DATA SHOWN:
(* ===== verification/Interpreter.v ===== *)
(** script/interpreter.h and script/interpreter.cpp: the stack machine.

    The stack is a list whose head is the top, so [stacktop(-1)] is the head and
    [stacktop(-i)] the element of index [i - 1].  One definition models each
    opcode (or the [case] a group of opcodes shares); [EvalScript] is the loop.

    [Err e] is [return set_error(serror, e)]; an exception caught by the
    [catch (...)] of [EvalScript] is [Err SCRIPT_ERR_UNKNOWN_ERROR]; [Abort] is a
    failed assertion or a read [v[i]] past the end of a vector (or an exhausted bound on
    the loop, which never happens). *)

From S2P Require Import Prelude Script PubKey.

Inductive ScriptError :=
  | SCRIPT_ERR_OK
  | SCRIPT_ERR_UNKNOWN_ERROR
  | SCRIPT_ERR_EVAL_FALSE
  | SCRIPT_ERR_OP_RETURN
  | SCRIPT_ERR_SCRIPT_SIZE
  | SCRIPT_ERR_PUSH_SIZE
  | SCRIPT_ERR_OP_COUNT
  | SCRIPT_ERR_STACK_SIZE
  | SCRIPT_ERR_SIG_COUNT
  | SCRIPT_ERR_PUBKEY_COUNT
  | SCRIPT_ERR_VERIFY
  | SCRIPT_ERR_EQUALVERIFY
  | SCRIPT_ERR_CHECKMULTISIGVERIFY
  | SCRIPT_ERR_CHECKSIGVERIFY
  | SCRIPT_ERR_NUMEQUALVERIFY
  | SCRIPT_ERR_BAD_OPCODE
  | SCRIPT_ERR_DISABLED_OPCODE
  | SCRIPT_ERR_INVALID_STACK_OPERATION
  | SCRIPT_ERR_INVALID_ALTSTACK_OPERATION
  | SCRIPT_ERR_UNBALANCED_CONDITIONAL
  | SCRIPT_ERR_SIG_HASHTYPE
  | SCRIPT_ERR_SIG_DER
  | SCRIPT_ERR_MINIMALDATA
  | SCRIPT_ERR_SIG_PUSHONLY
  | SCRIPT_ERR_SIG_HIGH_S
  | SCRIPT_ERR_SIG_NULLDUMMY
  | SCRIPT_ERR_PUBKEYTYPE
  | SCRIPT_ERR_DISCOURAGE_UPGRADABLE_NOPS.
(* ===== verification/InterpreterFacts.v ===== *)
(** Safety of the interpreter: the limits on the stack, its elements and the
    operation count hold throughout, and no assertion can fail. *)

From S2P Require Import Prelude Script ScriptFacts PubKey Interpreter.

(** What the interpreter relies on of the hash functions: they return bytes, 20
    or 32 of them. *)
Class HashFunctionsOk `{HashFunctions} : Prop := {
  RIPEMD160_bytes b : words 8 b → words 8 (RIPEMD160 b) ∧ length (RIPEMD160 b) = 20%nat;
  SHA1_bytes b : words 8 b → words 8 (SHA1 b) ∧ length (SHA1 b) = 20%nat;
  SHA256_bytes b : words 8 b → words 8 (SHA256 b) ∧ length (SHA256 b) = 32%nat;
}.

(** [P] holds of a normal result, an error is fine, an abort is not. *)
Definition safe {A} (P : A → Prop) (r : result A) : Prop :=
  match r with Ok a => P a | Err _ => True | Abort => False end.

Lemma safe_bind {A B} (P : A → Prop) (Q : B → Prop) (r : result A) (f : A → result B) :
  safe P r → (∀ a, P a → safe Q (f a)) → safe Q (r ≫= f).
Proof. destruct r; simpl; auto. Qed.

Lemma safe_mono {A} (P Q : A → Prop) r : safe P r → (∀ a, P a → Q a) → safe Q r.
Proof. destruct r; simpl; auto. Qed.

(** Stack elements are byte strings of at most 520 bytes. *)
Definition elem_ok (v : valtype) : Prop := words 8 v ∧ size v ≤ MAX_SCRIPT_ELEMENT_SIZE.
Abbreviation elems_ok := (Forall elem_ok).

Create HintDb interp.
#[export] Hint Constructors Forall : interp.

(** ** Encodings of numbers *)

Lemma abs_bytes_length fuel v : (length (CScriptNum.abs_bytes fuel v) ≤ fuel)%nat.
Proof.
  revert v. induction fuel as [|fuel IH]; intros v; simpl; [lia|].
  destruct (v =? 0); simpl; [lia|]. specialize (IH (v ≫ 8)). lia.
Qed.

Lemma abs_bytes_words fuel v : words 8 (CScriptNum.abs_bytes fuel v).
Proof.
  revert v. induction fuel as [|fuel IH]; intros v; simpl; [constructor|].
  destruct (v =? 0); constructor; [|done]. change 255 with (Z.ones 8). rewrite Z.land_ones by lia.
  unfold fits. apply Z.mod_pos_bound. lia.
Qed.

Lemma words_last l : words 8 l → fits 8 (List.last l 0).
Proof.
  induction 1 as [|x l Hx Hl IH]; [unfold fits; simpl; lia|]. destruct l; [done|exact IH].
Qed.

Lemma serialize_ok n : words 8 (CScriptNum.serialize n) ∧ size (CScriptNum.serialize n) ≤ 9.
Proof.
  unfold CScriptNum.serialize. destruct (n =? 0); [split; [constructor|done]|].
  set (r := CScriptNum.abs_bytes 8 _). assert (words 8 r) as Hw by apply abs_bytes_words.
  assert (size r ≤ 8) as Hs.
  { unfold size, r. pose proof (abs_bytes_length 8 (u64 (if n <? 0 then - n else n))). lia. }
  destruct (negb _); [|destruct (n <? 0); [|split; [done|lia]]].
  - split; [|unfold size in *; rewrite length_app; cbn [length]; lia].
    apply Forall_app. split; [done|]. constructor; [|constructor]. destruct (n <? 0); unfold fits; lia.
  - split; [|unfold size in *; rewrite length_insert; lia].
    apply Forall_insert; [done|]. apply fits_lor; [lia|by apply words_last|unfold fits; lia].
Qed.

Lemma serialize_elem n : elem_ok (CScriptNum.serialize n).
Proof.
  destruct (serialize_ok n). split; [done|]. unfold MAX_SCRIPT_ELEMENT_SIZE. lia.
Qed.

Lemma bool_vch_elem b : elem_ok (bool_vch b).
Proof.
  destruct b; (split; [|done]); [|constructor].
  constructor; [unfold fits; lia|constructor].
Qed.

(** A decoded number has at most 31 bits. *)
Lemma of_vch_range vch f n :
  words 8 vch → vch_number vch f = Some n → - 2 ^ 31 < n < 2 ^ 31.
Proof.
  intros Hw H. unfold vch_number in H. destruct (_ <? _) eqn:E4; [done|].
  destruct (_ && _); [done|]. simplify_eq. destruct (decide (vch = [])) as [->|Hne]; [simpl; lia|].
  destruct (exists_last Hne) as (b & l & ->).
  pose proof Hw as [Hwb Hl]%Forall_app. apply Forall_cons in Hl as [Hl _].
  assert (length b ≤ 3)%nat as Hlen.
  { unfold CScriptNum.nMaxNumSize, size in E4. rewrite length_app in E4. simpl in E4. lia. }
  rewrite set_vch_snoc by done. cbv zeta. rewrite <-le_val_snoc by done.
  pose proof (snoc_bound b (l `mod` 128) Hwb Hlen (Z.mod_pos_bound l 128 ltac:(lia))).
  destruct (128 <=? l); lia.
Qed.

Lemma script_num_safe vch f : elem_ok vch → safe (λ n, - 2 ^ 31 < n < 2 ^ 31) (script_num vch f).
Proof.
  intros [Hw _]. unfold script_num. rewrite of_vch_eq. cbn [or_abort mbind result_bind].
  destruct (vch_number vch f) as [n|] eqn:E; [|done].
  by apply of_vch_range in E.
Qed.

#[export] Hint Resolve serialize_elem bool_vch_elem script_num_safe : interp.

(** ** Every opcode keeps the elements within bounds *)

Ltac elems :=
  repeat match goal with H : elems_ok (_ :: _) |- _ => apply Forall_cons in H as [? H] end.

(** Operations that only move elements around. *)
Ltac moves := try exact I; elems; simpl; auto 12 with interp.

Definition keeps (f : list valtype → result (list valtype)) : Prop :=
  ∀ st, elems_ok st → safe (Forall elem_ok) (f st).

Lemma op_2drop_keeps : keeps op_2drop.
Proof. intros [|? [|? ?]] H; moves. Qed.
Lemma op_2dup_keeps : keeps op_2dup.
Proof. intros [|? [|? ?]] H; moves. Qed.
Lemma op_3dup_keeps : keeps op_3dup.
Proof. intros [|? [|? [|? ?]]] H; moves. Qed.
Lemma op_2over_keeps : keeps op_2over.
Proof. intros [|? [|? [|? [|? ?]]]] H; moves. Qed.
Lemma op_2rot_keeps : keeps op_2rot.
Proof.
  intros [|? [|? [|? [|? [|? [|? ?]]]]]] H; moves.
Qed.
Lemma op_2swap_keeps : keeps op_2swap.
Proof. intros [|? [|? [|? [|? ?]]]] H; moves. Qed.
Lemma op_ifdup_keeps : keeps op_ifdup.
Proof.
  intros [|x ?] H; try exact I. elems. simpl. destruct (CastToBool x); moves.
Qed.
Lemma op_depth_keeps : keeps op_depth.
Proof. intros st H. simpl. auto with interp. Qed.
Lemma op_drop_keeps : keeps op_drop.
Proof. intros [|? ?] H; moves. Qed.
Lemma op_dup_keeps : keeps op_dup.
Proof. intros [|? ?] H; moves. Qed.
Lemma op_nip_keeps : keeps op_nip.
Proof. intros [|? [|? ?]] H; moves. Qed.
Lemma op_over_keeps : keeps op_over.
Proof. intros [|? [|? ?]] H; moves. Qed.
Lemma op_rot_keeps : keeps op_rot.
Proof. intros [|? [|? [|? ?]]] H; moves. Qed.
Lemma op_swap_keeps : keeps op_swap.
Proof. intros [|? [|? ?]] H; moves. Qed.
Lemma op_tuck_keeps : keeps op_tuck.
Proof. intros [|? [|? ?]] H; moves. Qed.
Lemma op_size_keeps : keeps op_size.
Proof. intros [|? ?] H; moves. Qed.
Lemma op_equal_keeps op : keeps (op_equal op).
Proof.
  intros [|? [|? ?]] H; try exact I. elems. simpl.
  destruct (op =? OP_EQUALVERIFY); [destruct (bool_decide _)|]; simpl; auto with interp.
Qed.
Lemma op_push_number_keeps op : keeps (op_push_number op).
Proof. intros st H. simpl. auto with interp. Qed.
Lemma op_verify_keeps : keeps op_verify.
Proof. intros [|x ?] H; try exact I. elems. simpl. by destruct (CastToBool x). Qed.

PROBLEM REQUIREMENTS:
From the line that has "destruct (_ &&" through the line that has "pose proof (snoc_bound", copy every line exactly as it appears above, and leave out all others.

FINAL ANSWER:
  destruct (_ && _); [done|]. simplify_eq. destruct (decide (vch = [])) as [->|Hne]; [simpl; lia|].
  destruct (exists_last Hne) as (b & l & ->).
  pose proof Hw as [Hwb Hl]%Forall_app. apply Forall_cons in Hl as [Hl _].
  assert (length b ≤ 3)%nat as Hlen.
  { unfold CScriptNum.nMaxNumSize, size in E4. rewrite length_app in E4. simpl in E4. lia. }
  rewrite set_vch_snoc by done. cbv zeta. rewrite <-le_val_snoc by done.
  pose proof (snoc_bound b (l `mod` 128) Hwb Hlen (Z.mod_pos_bound l 128 ltac:(lia))).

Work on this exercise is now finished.